ABC model choice not to be trusted 
On Friday, I received a nice but embarrassing email from Xavier Didelot. He indeed reminded me that I attended the talk he gave at the model choice workshop in Warwick last May, as, unfortunately but rather unsurprisingly giving my short span memory!, I had forgotten about it! Looking at the slides he joined to his email, I indeed remember attending the talk and expecting to get back to the results after the meeting. As I went from Warwick to Paris only to leave a day after for Benidorm, and the Valencia 9 meeting, in such a hurry that I even forgot my current black notebook, the plans of getting back to the talk got forgotten so completely that even reading the tech report (now appeared in Bayesian Analysis) could not rescind them!
Here are some of Xavier’s comments, followed by my answers:
After reading your comments, I still remain hopeful that ABC can be useful for model choice, even when sufficient statistics are not available. We have both found that when the wrong summary statistics are used, the estimated BF can be arbitrarily wrong. But this does not seem so different to me from the situation in ABC for parameter estimation: if the statistics carry no information about the parameters (eg. a sample variance to estimate a mean) then the same situation arises.
This is a point where I cannot avoid some level of disagreement because I feel there is no equivalence between ABC estimation and ABC testing.
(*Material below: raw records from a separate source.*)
Lemma hoare_push_resend tl p ps :
  hoare (fun w => inv None recv tl pv w ∧ idle_payloads (p :: ps) w) (lists (PushBack resendList (Node (resendElement p))))
    (fun _ w => inv None recv tl pv w ∧ idle_payloads ps w).
Proof.
  intros w a w' [HI [Hnd Hidle]] Hr. apply NoDup_cons in Hnd as [Hp Hnd].
  destruct (Hidle p ltac:(set_solver)) as [Hf Hn].
  assert (Hok : okmem None resendList (resendElement p) w).
  { do 5 right. split; [done|]. exists p. split; [done|]. split; [apply Hf|intros _; apply Hf]. }
  split; [by eapply (hoare_PushBack None recv tl pv resendList); [| |exact Hr]|].
  split; [done|]. intros q Hq. destruct (Hidle q ltac:(set_solver)) as [Hfq Hnq].
  destruct HI as [Γ Hi]. pose proof (detached_of _ _ _ _ _ _ _ _ _ Hi Hok Hn) as Hd.
  destruct (lists_run _ _ _ _ Hr) as (s & Hs & ->).
  destruct (PushBack_refines (w_mem w) Γ resendList (resendElement p) (v_rep _ _ _ _ _ _ Hi) Hd) as (s' & Hs' & Hrep).
  rewrite Hs in Hs'. injection Hs' as _ ->. split; [exact Hfq|].
  unfold notin. simpl. rewrite (rep_member _ _ Hrep), fn_lookup_insert, elem_of_app, list_elem_of_singleton.
  apply (notin_iff _ _ _ _ _ _ _ _ Hi) in Hnq. intros [?|Heq]; [done|]. injection Heq as ->. done.
Qed.

Lemma hoare_hold_all tl ps :
  hoare (fun w => inv None recv tl pv w ∧ idle_payloads ps w) (hold_all ps) (fun _ => inv None recv tl pv).
Proof.
  induction ps as [|p ps IH]; simpl; [by apply hoare_ret; intros w [? _]|].
  eapply hoare_bind; [apply hoare_get_payload|intros pl; cbv beta].
  apply (hoare_bind _ (fun _ w => inv None recv tl pv w ∧ idle_payloads (p :: ps) w)).
  { intros w a w' [[HI [Hnd Hidle]] Hp] Hr. split.
    - eapply hoare_put_payload; [| |exact (conj HI Hp)|exact Hr]; [|done].
      apply ResetSequence_ok, set_Resending_ok. by eapply payload_ok_of.
    - injection Hr as <- <-. split; [done|]. intros q Hq. destruct (Hidle q Hq) as [[Hq1 Hq2] Hn]. split; [|exact Hn].
      split; [|exact Hq2]. simpl. destruct (decide (p = q)) as [<-|]; [by rewrite lookup_insert_eq|by rewrite lookup_insert_ne]. }
  intros ?; cbv beta. eapply hoare_bind; [apply hoare_push_resend|intros ?; cbv beta]. apply IH.
Qed.

(** ** Passing acknowledgements on *)
Definition isfront (p : positive) w : Prop := list_Front payloadList w = Ret (Some p, w).

Lemma isfront_inv x tl w Γ p :
  Inv x recv tl pv w Γ → isfront p w → ∃ ps, Γ payloadList = payloadElement <$> (p :: ps).
Proof.
  intros Hi. unfold isfront, list_Front, lists. monad. rewrite (Front_run _ Γ payloadList (v_rep _ _ _ _ _ _ Hi)).
  destruct (v_held _ _ _ _ _ _ Hi) as (ps & _ & Hps & _). rewrite Hps.
  destruct ps as [|q ps]; [done|]. csimpl. intros [= Hq _]. exists ps. by rewrite <-Hq.
Qed.

Lemma Forall2_payload_insert (m : gmap positive Payload) p pl ps pls :
  p ∉ ps → Forall2 (fun q plq => m !! q = Some plq) ps pls →
  Forall2 (fun q plq => <[p := pl]> m !! q = Some plq) ps pls.
Proof.
  intros Hp. induction 1 as [|q plq ps pls Hq _ IH]; constructor.
  - rewrite lookup_insert_ne by set_solver. done.
  - apply IH. set_solver.
Qed.

(** The roll-up of the first payload moves its events into the log. *)
Lemma hoare_rollup tl p pl rolled pl' :
  Rollup pl = Ret (rolled, pl') →
  hoare (fun w => inv None recv tl pv w ∧ isfront p w ∧ w_payloads w !! p = Some pl)
    (put_payload p pl';; update_pub (fun z => p_set_spool (spool_Add rolled (registrarSpool z)) z))
    (fun _ w => inv None recv tl pv w ∧ isfront p w ∧ w_payloads w !! p = Some pl').
Proof.
  intros Hroll w a w' (HI & Hfront & Hp). unfold put_payload, update_pub, get_pub, put_pub. monad. intros [= <- <-].
  pose proof (payload_ok_of _ _ _ _ _ _ _ HI Hp) as Hok.
  destruct (Rollup_run pl Hok) as (pl2 & Hroll2 & Hok2 & Hev & _). rewrite Hroll in Hroll2. injection Hroll2 as -> ->.
  split; [|split; [|by simpl; rewrite lookup_insert_eq]].
  - destruct HI as [Γ Hi]. destruct (isfront_inv _ _ _ _ _ Hi Hfront) as [ps' Hps'].
    pose proof (rep_nodup _ _ (v_rep _ _ _ _ _ _ Hi) payloadList) as Hnd.
    destruct Hi as [Hr Hm Hpd Hf Ho (ps & pls & Hps & Hpls & Heq) Hv]. exists Γ.
    assert (Hne : ∀ q, <[p := pl2]> (w_payloads w) !! q ≠ None ↔ w_payloads w !! q ≠ None).
    { intros q. destruct (decide (p = q)) as [<-|]; [by rewrite lookup_insert_eq, Hp|by rewrite lookup_insert_ne]. }
    split; try done.
    + intros l n Hin. pose proof (Hm l n Hin) as Hok'. unfold okmem, is_pending, pend, st in *. simpl.
      setoid_rewrite Hne. done.
    + intros e m k q Hm1 Hk. destruct (Hpd e m k q Hm1 Hk). split; [simpl; by rewrite Hne|done].
    + intros j Hj. destruct (Hf j Hj) as (?&?&?). repeat split; try done. simpl. rewrite lookup_insert_ne; [done|]. intros ->. congruence.
    + intros q pl3. simpl. rewrite lookup_insert_Some. intros [[_ <-]|[_ ?]]; [done|eauto].
    + assert (ps = p :: ps') as -> by (eapply (inj (fmap payloadElement)); by rewrite <-Hps, <-Hps').
      apply Forall2_cons_inv_l in Hpls as (plp & pls' & Hplp & Hpls' & ->). rewrite Hp in Hplp. injection Hplp as <-.
      exists (p :: ps'), (pl2 :: pls'). split; [done|]. split.
      * constructor; [simpl; by rewrite lookup_insert_eq|].
        rewrite Hps', fmap_cons, NoDup_cons in Hnd. destruct Hnd as [Hnin _].
        apply Forall2_payload_insert; [|done]. intros Hin. apply Hnin, list_elem_of_fmap. by exists p.
      * unfold log_of. simpl. rewrite spool_log_add, Hev, <-Heq. unfold log_of. simpl.
        rewrite <-(take_drop (Z.to_nat (ackEvents pl)) (events pl)) at 3. by rewrite <-!app_assoc.
  - revert Hfront. unfold isfront, list_Front, lists. monad. simpl.
    destruct (Front payloadList (w_mem w)) as [[b s]| |] eqn:E; [|done..]. apply Front_reads in E. subst s. by intros [= ->].
Qed.

(** A completed first payload leaves the list; nothing of it is left. *)
Lemma hoare_remove_complete tl p pl :
  events pl = [] →
  hoare (fun w => inv None recv tl pv w ∧ isfront p w ∧ w_payloads w !! p = Some pl)
    (lists (Remove payloadList (Node (payloadElement p)))) (fun _ => inv None recv tl pv).
Proof.
  intros Hev w a w' ([Γ Hi] & Hfront & Hp) Hr. destruct (lists_run _ _ _ _ Hr) as (s & Hs & ->).
  destruct (isfront_inv _ _ _ _ _ Hi Hfront) as [ps' Hps'].
  destruct (Remove_refines (w_mem w) Γ payloadList (payloadElement p) (v_rep _ _ _ _ _ _ Hi)) as (s' & Hs' & Hrep).
  rewrite Hs in Hs'. injection Hs' as -> ->.
  pose proof (rep_nodup _ _ (v_rep _ _ _ _ _ _ Hi) payloadList) as Hnd.
  destruct Hi as [Hrp Hm Hpd Hf Ho (ps & pls & Hps & Hpls & Heq) Hv].
  exists (<[payloadList := without (payloadElement p) (Γ payloadList)]> Γ). split; try done.
  - intros l n Hin. apply Hm. by eapply without_subset.
  - assert (ps = p :: ps') as -> by (eapply (inj (fmap payloadElement)); by rewrite <-Hps, <-Hps').
    apply Forall2_cons_inv_l in Hpls as (plp & pls' & Hplp & Hpls' & ->).
    rewrite Hp in Hplp. injection Hplp as <-. exists ps', pls'. split; [|split; [done|]].
    + rewrite fn_lookup_insert, Hps'. rewrite Hps', fmap_cons, NoDup_cons in Hnd.
      rewrite fmap_cons. by apply (without_mid _ []); [set_solver|apply Hnd].
    + rewrite <-Heq. csimpl. by rewrite Hev.
Qed.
As in many other instances, the two inferential problems differ immensely!!! When estimating the parameter of a statistical model based on a summary statistic rather than on the whole data, we lose in efficiency, maybe very much, but we very rarely miss consistency. When testing. instead, we may completely miss the right answer and be truly inconsistent. This possibility for inconsistency is the very reason why we posted this warning on arXiv and the ‘Og.
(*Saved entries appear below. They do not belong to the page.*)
(** The random method moves no endpoint; the others move the endpoint of the first
    server to the front, which is safe when it is new, or when it is the current
    one of a failover method that stays. *)
Definition reload_safe (config : Network F) w : bool :=
  let x := w_ext w in
  let o := pub_methods x !! pub_method x in
  let same := bool_decide (Method config = Method (pub_config x)) in
  (if same then is_random o else method_name "random" config) ||
  match Servers config with
  | [] => true
  | server :: _ =>
      bool_decide (sk_endpoints (w_sink w) !! server = None) ||
      same && match o with
              | Some (MethodFailover _ (Some q) _) => bool_decide (ep_server <$> w_endpoints w !! q = Some server)
              | _ => false
              end
  end.

(** What the method needs, on the store after the sink's reload. *)
Definition method_ready (config : Network F) (oldMethod : text) w : Prop :=
  let m := pub_method (w_ext w) in
  first_new (Servers config) w ∨
  (if bool_decide (Method config = oldMethod)
   then is_random (pub_methods (w_ext w) !! m) = true ∨ first_current m (Servers config) w
   else method_name "random" config = true).

Lemma reload_safe_ready config w : reload_safe config w = true → method_ready config (Method (pub_config (w_ext w))) w.
Proof.
  unfold reload_safe, method_ready. intros [Hx|Hx]%orb_true_elim.
  { right. case_bool_decide; [by left|done]. }
  destruct (Servers config) as [|server servers] eqn:Es; [left; by intros s|]. apply orb_true_elim in Hx as [Hx|Hx].
  - left. intros s [= <-]. by apply bool_decide_eq_true_1 in Hx.
  - right. apply andb_true_iff in Hx as [-> Hx]. right.
    destruct (pub_methods _ !! _) as [[c [q|] position| |]|] eqn:Em; [|done..].
    exists c, q, position. split; [done|]. by apply bool_decide_eq_true_1 in Hx.
Qed.

Lemma frame_ready config old w w' : frame w w' → method_ready config old w → method_ready config old w'.
Proof.
  intros (Hsk & Hx & He) [Hn|Hm]; [left|right].
  - intros s Hs. rewrite Hsk. by apply Hn.
  - rewrite Hx. case_bool_decide; [|done]. destruct Hm as [?|(c & q & position & Hp & Hq)]; [by left|right].
    exists c, q, position. by rewrite Hx, He.
Qed.

Lemma top_random_reloadConfig recv m config : keeps (top recv) (random_reloadConfig m config).
Proof.
  unfold random_reloadConfig. apply keeps_bind; [apply top_reads, get_method_reads|intros o; cbv beta].
  destruct o; try apply top_ret. apply keeps_bind; [apply top_deref|intros s; cbv beta].
  apply keeps_bind; [apply top_put_method|intros ?; cbv beta]. apply keeps_bind; [apply top_reads, list_Front_reads|intros [e|]; cbv beta]; [|apply top_ret].
  case_decide; (apply keeps_bind; [first [apply top_ReloadConfig|apply top_ShutdownEndpoint]|intros; apply top_ret]).
Qed.

Lemma hoare_get_method P m :
  hoare P (get_method m) (fun o w => P w ∧ pub_methods (w_ext w) !! m = Some o).
Proof.
  intros w o w' HP. unfold get_method, get_pub. monad.
  destruct (pub_methods _ !! m) as [o'|] eqn:E; [|done]. intros [= <- <-]. done.
Qed.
Perhaps our difference of viewpoint comes from our difference of background. As an applied statistician, I often see people following this ad-hoc procedure: (1) choosing some observed summary statistic, (2) trying to find the best fit under a given model M_0, (3) finding that the best fit is not great, (4) considering an improved model M_1, (5) finding a better fit, and (6) concluding than M_1 is superior to M_0. An example of this off the top of my head is in PNAS 2005 102:1968-1973 (but there are literally thousands of examples). Using ABC for model choice seems to me to be just a slightly more formal way of applying the same idea. If the summary statistic used is informative about which model is correct (as is clearly the case for example in the second application of our paper on choice of population size dynamics model) then it can be used to discriminate between models. The calculated quantity is not the true Bayes Factor of course, but only the Bayes Factor assuming that only the summary statistics are observed. In the case of the second application of our paper on choice of population size dynamics model, it would actually be possible to calculate the Bayes Factor based on full data (using rjMCMC techniques) and I would be surprised if the BF were not very similar because I believe as a statistical geneticist that the summary statistics I used are informative about the population size dynamics.
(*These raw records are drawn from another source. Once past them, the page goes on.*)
(* ===== verification/Config.v ===== *)
(** * lc-lib/config/config.go: the configuration and its validation

    The structures with their defaults and option names, the loading of a file and
    its includes, the checks of [Load], and the conversion of the maps a YAML file
    leaves with keys of any type.  Reading and decoding a file, globbing, the host
    name and the registered codecs, transports and sections are parameters. *)
From S2P Require Import Prelude Core Codecs ConfigParser.

(** A [map[string]interface{}]. *)
Abbreviation attrs := (list (value * value)).

Record General := mkGeneral {
  GlobalFields : attrs;
  g_Host : text;
  LineBufferBytes : Z;
  LogFile : text;
  LogLevel : Z;
  LogStdout : bool;
  LogSyslog : bool;
  MaxLineBytes : Z;
  PersistDir : text;
  ProspectInterval : Z;
  SpoolSize : Z;
  SpoolMaxBytes : Z;
  SpoolTimeout : Z;
}.

Record CodecStub (CF : Type) := mkCodecStub { cs_Name : text; cs_Unused : attrs; cs_Factory : option CF }.
Arguments mkCodecStub {CF}.
Arguments cs_Name {CF}.
Arguments cs_Unused {CF}.
Arguments cs_Factory {CF}.

Record StreamConfig (CF : Type) := mkStreamConfig {
  AddHostField : bool;
  AddOffsetField : bool;
  AddPathField : bool;
  AddTimezoneField : bool;
  sc_Codecs : list (CodecStub CF);
  DeadTime : Z;
  Fields : attrs;
}.
Arguments mkStreamConfig {CF}.
Arguments AddHostField {CF}.
Arguments AddOffsetField {CF}.
Arguments AddPathField {CF}.
Arguments AddTimezoneField {CF}.
Arguments sc_Codecs {CF}.
Arguments DeadTime {CF}.
Arguments Fields {CF}.

Record File (CF : Type) := mkFile { Paths : list text; f_Stream : StreamConfig CF }.
Arguments mkFile {CF}.
Arguments Paths {CF}.
Arguments f_Stream {CF}.

(** The whole network section; [Core.Network] is the part the publisher uses.  An
    address pool is named by its server. *)
Record NetworkConfig (TF : Type) := mkNetworkConfig {
  nc_Factory : option TF;
  nc_AddressPools : list text;
  nc_Backoff : Z;
  nc_BackoffMax : Z;
  nc_MaxPendingPayloads : Z;
  nc_Method : text;
  Rfc2782Service : text;
  Rfc2782Srv : bool;
  nc_Servers : list text;
  nc_Timeout : Z;
  nc_Transport : text;
  nc_Unused : attrs;
}.
Arguments mkNetworkConfig {TF}.
Arguments nc_Factory {TF}.
Arguments nc_AddressPools {TF}.
Arguments nc_Backoff {TF}.
Arguments nc_BackoffMax {TF}.
Arguments nc_MaxPendingPayloads {TF}.
Arguments nc_Method {TF}.
Arguments Rfc2782Service {TF}.
Arguments Rfc2782Srv {TF}.
Arguments nc_Servers {TF}.
Arguments nc_Timeout {TF}.
Arguments nc_Transport {TF}.
Arguments nc_Unused {TF}.

(** ** Defaults *)
Definition zeroGeneral : General := mkGeneral [] [] 0 [] 0 false false 0 [] 0 0 0 0.

Section Defaults.
Context (DefaultGeneralPersistDir : text).

(** [logging.INFO] is 4. *)
Definition General_InitDefaults (g : General) : General :=
  mkGeneral (GlobalFields g) (g_Host g) 16384 (LogFile g) 4 true false 1048576 DefaultGeneralPersistDir
    (10 * Second) 1024 10485760 (5 * Second).
End Defaults.

Section Config.
Context {CF TF Sec : Type}.
Context (DefaultGeneralPersistDir : text).
Context (ParseDuration : text → option Z) (ParseLevel : text → option Z).

Definition zeroStream : StreamConfig CF := mkStreamConfig false false false false [] 0 [].
Definition zeroNetwork : NetworkConfig TF := mkNetworkConfig None [] 0 0 0 [] [] false [] 0 [] [].

Definition Stream_InitDefaults (s : StreamConfig CF) : StreamConfig CF :=
  mkStreamConfig true true true false (sc_Codecs s) (3600 * Second) (Fields s).

Definition Network_InitDefaults (n : NetworkConfig TF) : NetworkConfig TF :=
  mkNetworkConfig (nc_Factory n) (nc_AddressPools n) (5 * Second) (300 * Second) 10 (bytes_of "random")
    (bytes_of "courier") true (nc_Servers n) (15 * Second) (bytes_of "tls") (nc_Unused n).

(** ** Option tables *)
Definition general_fields : list (field General) :=
  [entry_value (bytes_of "global fields") GlobalFields (fun v g => mkGeneral v (g_Host g) (LineBufferBytes g) (LogFile g) (LogLevel g) (LogStdout g) (LogSyslog g) (MaxLineBytes g) (PersistDir g) (ProspectInterval g) (SpoolSize g) (SpoolMaxBytes g) (SpoolTimeout g)) conv_map;
   entry_value (bytes_of "host") g_Host (fun v g => mkGeneral (GlobalFields g) v (LineBufferBytes g) (LogFile g) (LogLevel g) (LogStdout g) (LogSyslog g) (MaxLineBytes g) (PersistDir g) (ProspectInterval g) (SpoolSize g) (SpoolMaxBytes g) (SpoolTimeout g)) conv_string;
   entry_value (bytes_of "line buffer bytes") LineBufferBytes (fun v g => mkGeneral (GlobalFields g) (g_Host g) v (LogFile g) (LogLevel g) (LogStdout g) (LogSyslog g) (MaxLineBytes g) (PersistDir g) (ProspectInterval g) (SpoolSize g) (SpoolMaxBytes g) (SpoolTimeout g)) conv_int64;
   entry_value (bytes_of "log file") LogFile (fun v g => mkGeneral (GlobalFields g) (g_Host g) (LineBufferBytes g) v (LogLevel g) (LogStdout g) (LogSyslog g) (MaxLineBytes g) (PersistDir g) (ProspectInterval g) (SpoolSize g) (SpoolMaxBytes g) (SpoolTimeout g)) conv_string;
   entry_value (bytes_of "log level") LogLevel (fun v g => mkGeneral (GlobalFields g) (g_Host g) (LineBufferBytes g) (LogFile g) v (LogStdout g) (LogSyslog g) (MaxLineBytes g) (PersistDir g) (ProspectInterval g) (SpoolSize g) (SpoolMaxBytes g) (SpoolTimeout g)) (conv_level ParseLevel);
   entry_value (bytes_of "log stdout") LogStdout (fun v g => mkGeneral (GlobalFields g) (g_Host g) (LineBufferBytes g) (LogFile g) (LogLevel g) v (LogSyslog g) (MaxLineBytes g) (PersistDir g) (ProspectInterval g) (SpoolSize g) (SpoolMaxBytes g) (SpoolTimeout g)) conv_bool;
   entry_value (bytes_of "log syslog") LogSyslog (fun v g => mkGeneral (GlobalFields g) (g_Host g) (LineBufferBytes g) (LogFile g) (LogLevel g) (LogStdout g) v (MaxLineBytes g) (PersistDir g) (ProspectInterval g) (SpoolSize g) (SpoolMaxBytes g) (SpoolTimeout g)) conv_bool;
   entry_value (bytes_of "max line bytes") MaxLineBytes (fun v g => mkGeneral (GlobalFields g) (g_Host g) (LineBufferBytes g) (LogFile g) (LogLevel g) (LogStdout g) (LogSyslog g) v (PersistDir g) (ProspectInterval g) (SpoolSize g) (SpoolMaxBytes g) (SpoolTimeout g)) conv_int64;
   entry_value (bytes_of "persist directory") PersistDir (fun v g => mkGeneral (GlobalFields g) (g_Host g) (LineBufferBytes g) (LogFile g) (LogLevel g) (LogStdout g) (LogSyslog g) (MaxLineBytes g) v (ProspectInterval g) (SpoolSize g) (SpoolMaxBytes g) (SpoolTimeout g)) conv_string;
   entry_value (bytes_of "prospect interval") ProspectInterval (fun v g => mkGeneral (GlobalFields g) (g_Host g) (LineBufferBytes g) (LogFile g) (LogLevel g) (LogStdout g) (LogSyslog g) (MaxLineBytes g) (PersistDir g) v (SpoolSize g) (SpoolMaxBytes g) (SpoolTimeout g)) (conv_duration ParseDuration);
   entry_value (bytes_of "spool size") SpoolSize (fun v g => mkGeneral (GlobalFields g) (g_Host g) (LineBufferBytes g) (LogFile g) (LogLevel g) (LogStdout g) (LogSyslog g) (MaxLineBytes g) (PersistDir g) (ProspectInterval g) v (SpoolMaxBytes g) (SpoolTimeout g)) conv_int64;
   entry_value (bytes_of "spool max bytes") SpoolMaxBytes (fun v g => mkGeneral (GlobalFields g) (g_Host g) (LineBufferBytes g) (LogFile g) (LogLevel g) (LogStdout g) (LogSyslog g) (MaxLineBytes g) (PersistDir g) (ProspectInterval g) (SpoolSize g) v (SpoolTimeout g)) conv_int64;
   entry_value (bytes_of "spool timeout") SpoolTimeout (fun v g => mkGeneral (GlobalFields g) (g_Host g) (LineBufferBytes g) (LogFile g) (LogLevel g) (LogStdout g) (LogSyslog g) (MaxLineBytes g) (PersistDir g) (ProspectInterval g) (SpoolSize g) (SpoolMaxBytes g) v) (conv_duration ParseDuration)].

Definition populate_general : raw → text → General → R (raw * General) :=
  populateStruct (General_InitDefaults DefaultGeneralPersistDir) general_fields None.

Definition network_fields : list (field (NetworkConfig TF)) :=
  [entry_value (bytes_of "failure backoff") nc_Backoff (fun v n => mkNetworkConfig (nc_Factory n) (nc_AddressPools n) v (nc_BackoffMax n) (nc_MaxPendingPayloads n) (nc_Method n) (Rfc2782Service n) (Rfc2782Srv n) (nc_Servers n) (nc_Timeout n) (nc_Transport n) (nc_Unused n)) (conv_duration ParseDuration);
   entry_value (bytes_of "failure backoff max") nc_BackoffMax (fun v n => mkNetworkConfig (nc_Factory n) (nc_AddressPools n) (nc_Backoff n) v (nc_MaxPendingPayloads n) (nc_Method n) (Rfc2782Service n) (Rfc2782Srv n) (nc_Servers n) (nc_Timeout n) (nc_Transport n) (nc_Unused n)) (conv_duration ParseDuration);
   entry_value (bytes_of "max pending payloads") nc_MaxPendingPayloads (fun v n => mkNetworkConfig (nc_Factory n) (nc_AddressPools n) (nc_Backoff n) (nc_BackoffMax n) v (nc_Method n) (Rfc2782Service n) (Rfc2782Srv n) (nc_Servers n) (nc_Timeout n) (nc_Transport n) (nc_Unused n)) conv_int64;
   entry_value (bytes_of "method") nc_Method (fun v n => mkNetworkConfig (nc_Factory n) (nc_AddressPools n) (nc_Backoff n) (nc_BackoffMax n) (nc_MaxPendingPayloads n) v (Rfc2782Service n) (Rfc2782Srv n) (nc_Servers n) (nc_Timeout n) (nc_Transport n) (nc_Unused n)) conv_string;
   entry_value (bytes_of "rfc 2782 service") Rfc2782Service (fun v n => mkNetworkConfig (nc_Factory n) (nc_AddressPools n) (nc_Backoff n) (nc_BackoffMax n) (nc_MaxPendingPayloads n) (nc_Method n) v (Rfc2782Srv n) (nc_Servers n) (nc_Timeout n) (nc_Transport n) (nc_Unused n)) conv_string;
   entry_value (bytes_of "rfc 2782 srv") Rfc2782Srv (fun v n => mkNetworkConfig (nc_Factory n) (nc_AddressPools n) (nc_Backoff n) (nc_BackoffMax n) (nc_MaxPendingPayloads n) (nc_Method n) (Rfc2782Service n) v (nc_Servers n) (nc_Timeout n) (nc_Transport n) (nc_Unused n)) conv_bool;
   entry_value (bytes_of "servers") nc_Servers (fun v n => mkNetworkConfig (nc_Factory n) (nc_AddressPools n) (nc_Backoff n) (nc_BackoffMax n) (nc_MaxPendingPayloads n) (nc_Method n) (Rfc2782Service n) (Rfc2782Srv n) v (nc_Timeout n) (nc_Transport n) (nc_Unused n)) conv_strings;
   entry_value (bytes_of "timeout") nc_Timeout (fun v n => mkNetworkConfig (nc_Factory n) (nc_AddressPools n) (nc_Backoff n) (nc_BackoffMax n) (nc_MaxPendingPayloads n) (nc_Method n) (Rfc2782Service n) (Rfc2782Srv n) (nc_Servers n) v (nc_Transport n) (nc_Unused n)) (conv_duration ParseDuration);
   entry_value (bytes_of "transport") nc_Transport (fun v n => mkNetworkConfig (nc_Factory n) (nc_AddressPools n) (nc_Backoff n) (nc_BackoffMax n) (nc_MaxPendingPayloads n) (nc_Method n) (Rfc2782Service n) (Rfc2782Srv n) (nc_Servers n) (nc_Timeout n) v (nc_Unused n)) conv_string].

Definition network_set_unused (u : attrs) (n : NetworkConfig TF) : NetworkConfig TF :=
  mkNetworkConfig (nc_Factory n) (nc_AddressPools n) (nc_Backoff n) (nc_BackoffMax n) (nc_MaxPendingPayloads n) (nc_Method n)
    (Rfc2782Service n) (Rfc2782Srv n) (nc_Servers n) (nc_Timeout n) (nc_Transport n) u.

Definition populate_network : raw → text → NetworkConfig TF → R (raw * NetworkConfig TF) :=
  populateStruct Network_InitDefaults network_fields (Some network_set_unused).

Definition codec_fields : list (field (CodecStub CF)) :=
  [entry_value (bytes_of "name") cs_Name (fun v c => mkCodecStub v (cs_Unused c) (cs_Factory c)) conv_string].

Definition populate_codec : raw → text → CodecStub CF → R (raw * CodecStub CF) :=
  populateStruct id codec_fields (Some (fun u c => mkCodecStub (cs_Name c) u (cs_Factory c))).

Definition stream_fields : list (field (StreamConfig CF)) :=
  [entry_value (bytes_of "add host field") AddHostField (fun v s => mkStreamConfig v (AddOffsetField s) (AddPathField s) (AddTimezoneField s) (sc_Codecs s) (DeadTime s) (Fields s)) conv_bool;
   entry_value (bytes_of "add offset field") AddOffsetField (fun v s => mkStreamConfig (AddHostField s) v (AddPathField s) (AddTimezoneField s) (sc_Codecs s) (DeadTime s) (Fields s)) conv_bool;
   entry_value (bytes_of "add path field") AddPathField (fun v s => mkStreamConfig (AddHostField s) (AddOffsetField s) v (AddTimezoneField s) (sc_Codecs s) (DeadTime s) (Fields s)) conv_bool;
   entry_value (bytes_of "add timezone field") AddTimezoneField (fun v s => mkStreamConfig (AddHostField s) (AddOffsetField s) (AddPathField s) v (sc_Codecs s) (DeadTime s) (Fields s)) conv_bool;
   entry_value (bytes_of "codecs") sc_Codecs (fun v s => mkStreamConfig (AddHostField s) (AddOffsetField s) (AddPathField s) (AddTimezoneField s) v (DeadTime s) (Fields s))
     (conv_slice (mkCodecStub [] [] None) populate_codec);
   entry_value (bytes_of "dead time") DeadTime (fun v s => mkStreamConfig (AddHostField s) (AddOffsetField s) (AddPathField s) (AddTimezoneField s) (sc_Codecs s) v (Fields s)) (conv_duration ParseDuration);
   entry_value (bytes_of "fields") Fields (fun v s => mkStreamConfig (AddHostField s) (AddOffsetField s) (AddPathField s) (AddTimezoneField s) (sc_Codecs s) (DeadTime s) v) conv_map].

Definition populate_stream : raw → text → StreamConfig CF → R (raw * StreamConfig CF) :=
  populateStruct Stream_InitDefaults stream_fields None.

(** [InitDefaults] of the embedded stream is promoted to the file. *)
Definition file_fields : list (field (File CF)) :=
  [entry_value (bytes_of "paths") Paths (fun v f => mkFile v (f_Stream f)) conv_strings;
   embed f_Stream (fun s f => mkFile (Paths f) s) populate_stream].

Definition populate_file : raw → text → File CF → R (raw * File CF) :=
  populateStruct (fun f => mkFile (Paths f) (Stream_InitDefaults (f_Stream f))) file_fields None.

(** A registered section: its structure and its [Validate]. *)
Context (populate_section : raw → text → Sec → R (raw * Sec)) (Validate : Sec → option text).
I am 100% in agreement with the main issue that the way most people use ABC is often more empirical and ad hoc than following the formal steps of a testing decision, i.e. that his sequence of six steps concluding with preferring M_1 to M_0 avoids the problem. This is why ABC solutions like Ollie Ratmann‘s or others based on predictive performances would be of huge interest to bypass the delicate use of Bayes factors. However, there are settings where the choice between two models has to be made, in which case I think it should based on a Bayes factor (the corn pest setting comes to mind) and where the decision is truly 0-1 with clearly expressed consequences (of course, some Bayesians will disagree). In such cases, we feel it is necessary to warn users that there was no guaranteed connection between the correct statistical procedure and the procedure approximated by ABC. Obviously, there may/must be examples where the agreement is high, but in a generic situation I do not see a way to assess the agreement or lack thereof.
It therefore seems to me that this is not really an issue about ABC, but with the question of sufficiency of statistics. ABC is not necessarily ABC with summary statistics, there are cases where summary statistics are not required yet ABC is still used (see eg. Toni et al). Conversely, likelihood based inference is sometimes done based on summary statistics. For example, inference of properties of the recombination process in genetics is almost always based on patterns of linkage disequilibrium, but this is only a summary of the data.
Again, something I cannot but agree with: this problem remains outside ABC and is not an ABC issue. Model-based sufficient statistics may have no ability to weight one model versus another, while an ABC algorithm using the whole data for defining proximity would avoid the discrepancy and inconsistency. (This is also a remark made by Michael Stumpf in his comments.)